DATA RECORDS –
#####

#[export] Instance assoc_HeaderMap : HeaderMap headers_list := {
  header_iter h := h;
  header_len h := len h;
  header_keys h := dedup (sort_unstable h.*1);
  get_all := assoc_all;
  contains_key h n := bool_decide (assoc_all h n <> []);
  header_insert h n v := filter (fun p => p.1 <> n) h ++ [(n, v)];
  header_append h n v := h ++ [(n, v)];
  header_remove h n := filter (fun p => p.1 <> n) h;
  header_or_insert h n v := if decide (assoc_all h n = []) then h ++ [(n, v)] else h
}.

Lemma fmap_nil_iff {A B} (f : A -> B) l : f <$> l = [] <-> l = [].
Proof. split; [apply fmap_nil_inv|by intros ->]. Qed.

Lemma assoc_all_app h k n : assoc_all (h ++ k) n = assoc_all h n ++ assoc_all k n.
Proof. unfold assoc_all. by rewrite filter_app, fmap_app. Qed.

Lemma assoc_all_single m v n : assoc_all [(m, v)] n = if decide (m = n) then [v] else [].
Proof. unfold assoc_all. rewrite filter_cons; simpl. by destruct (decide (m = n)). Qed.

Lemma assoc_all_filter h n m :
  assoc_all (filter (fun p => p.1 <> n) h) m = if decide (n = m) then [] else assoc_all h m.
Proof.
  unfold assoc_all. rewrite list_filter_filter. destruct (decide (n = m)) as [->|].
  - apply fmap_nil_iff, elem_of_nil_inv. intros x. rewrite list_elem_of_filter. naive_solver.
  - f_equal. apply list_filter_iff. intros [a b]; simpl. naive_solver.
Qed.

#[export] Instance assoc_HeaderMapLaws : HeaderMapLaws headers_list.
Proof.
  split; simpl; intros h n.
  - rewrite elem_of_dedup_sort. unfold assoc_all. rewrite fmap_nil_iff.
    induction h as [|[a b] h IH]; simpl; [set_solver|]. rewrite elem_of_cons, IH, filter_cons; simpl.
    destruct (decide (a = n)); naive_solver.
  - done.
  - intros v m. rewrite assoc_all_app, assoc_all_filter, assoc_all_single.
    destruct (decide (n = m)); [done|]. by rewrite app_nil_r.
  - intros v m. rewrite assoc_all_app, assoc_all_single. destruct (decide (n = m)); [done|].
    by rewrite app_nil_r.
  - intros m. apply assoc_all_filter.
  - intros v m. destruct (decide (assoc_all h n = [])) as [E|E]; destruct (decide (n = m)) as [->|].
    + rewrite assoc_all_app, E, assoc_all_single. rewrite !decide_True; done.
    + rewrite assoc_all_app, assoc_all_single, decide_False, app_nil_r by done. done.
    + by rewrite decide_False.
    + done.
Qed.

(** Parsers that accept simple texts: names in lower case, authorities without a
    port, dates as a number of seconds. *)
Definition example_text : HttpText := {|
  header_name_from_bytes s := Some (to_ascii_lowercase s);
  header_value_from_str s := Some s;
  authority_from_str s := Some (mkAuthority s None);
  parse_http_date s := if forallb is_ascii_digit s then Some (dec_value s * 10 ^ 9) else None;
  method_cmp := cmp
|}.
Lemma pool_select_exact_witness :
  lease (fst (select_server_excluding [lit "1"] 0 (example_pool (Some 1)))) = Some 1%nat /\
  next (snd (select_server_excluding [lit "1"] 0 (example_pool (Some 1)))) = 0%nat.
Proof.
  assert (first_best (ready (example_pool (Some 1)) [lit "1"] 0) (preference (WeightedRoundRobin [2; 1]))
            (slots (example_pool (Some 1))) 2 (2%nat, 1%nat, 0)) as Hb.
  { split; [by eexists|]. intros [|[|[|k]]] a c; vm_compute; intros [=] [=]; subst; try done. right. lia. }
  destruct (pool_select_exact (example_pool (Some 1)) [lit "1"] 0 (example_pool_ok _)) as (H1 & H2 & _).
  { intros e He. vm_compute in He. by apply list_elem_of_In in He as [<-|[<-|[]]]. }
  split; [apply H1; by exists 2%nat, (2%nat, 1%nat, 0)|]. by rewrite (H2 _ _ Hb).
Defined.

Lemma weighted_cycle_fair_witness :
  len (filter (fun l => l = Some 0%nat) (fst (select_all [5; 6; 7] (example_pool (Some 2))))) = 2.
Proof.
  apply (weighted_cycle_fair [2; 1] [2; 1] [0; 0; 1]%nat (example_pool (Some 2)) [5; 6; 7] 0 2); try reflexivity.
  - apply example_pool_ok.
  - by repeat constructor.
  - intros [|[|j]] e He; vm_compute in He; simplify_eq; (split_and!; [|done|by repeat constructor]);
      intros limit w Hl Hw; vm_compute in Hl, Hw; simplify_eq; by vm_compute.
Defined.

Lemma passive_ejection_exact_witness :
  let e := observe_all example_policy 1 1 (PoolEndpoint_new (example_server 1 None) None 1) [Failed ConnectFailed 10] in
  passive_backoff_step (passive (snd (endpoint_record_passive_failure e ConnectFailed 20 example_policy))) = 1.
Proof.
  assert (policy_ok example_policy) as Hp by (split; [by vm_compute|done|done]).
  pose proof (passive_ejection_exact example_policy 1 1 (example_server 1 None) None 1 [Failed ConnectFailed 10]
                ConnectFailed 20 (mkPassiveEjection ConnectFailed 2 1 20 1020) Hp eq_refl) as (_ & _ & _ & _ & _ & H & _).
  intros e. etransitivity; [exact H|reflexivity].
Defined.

#####

WHAT IS EXPECTED – Extract exactly the lines between the line containing "passive_backoff_step (passive (snd" and the end of the data, including both.

ANSWER AREA –
  passive_backoff_step (passive (snd (endpoint_record_passive_failure e ConnectFailed 20 example_policy))) = 1.
Proof.
  assert (policy_ok example_policy) as Hp by (split; [by vm_compute|done|done]).
  pose proof (passive_ejection_exact example_policy 1 1 (example_server 1 None) None 1 [Failed ConnectFailed 10]
                ConnectFailed 20 (mkPassiveEjection ConnectFailed 2 1 20 1020) Hp eq_refl) as (_ & _ & _ & _ & _ & H & _).
  intros e. etransitivity; [exact H|reflexivity].
Defined.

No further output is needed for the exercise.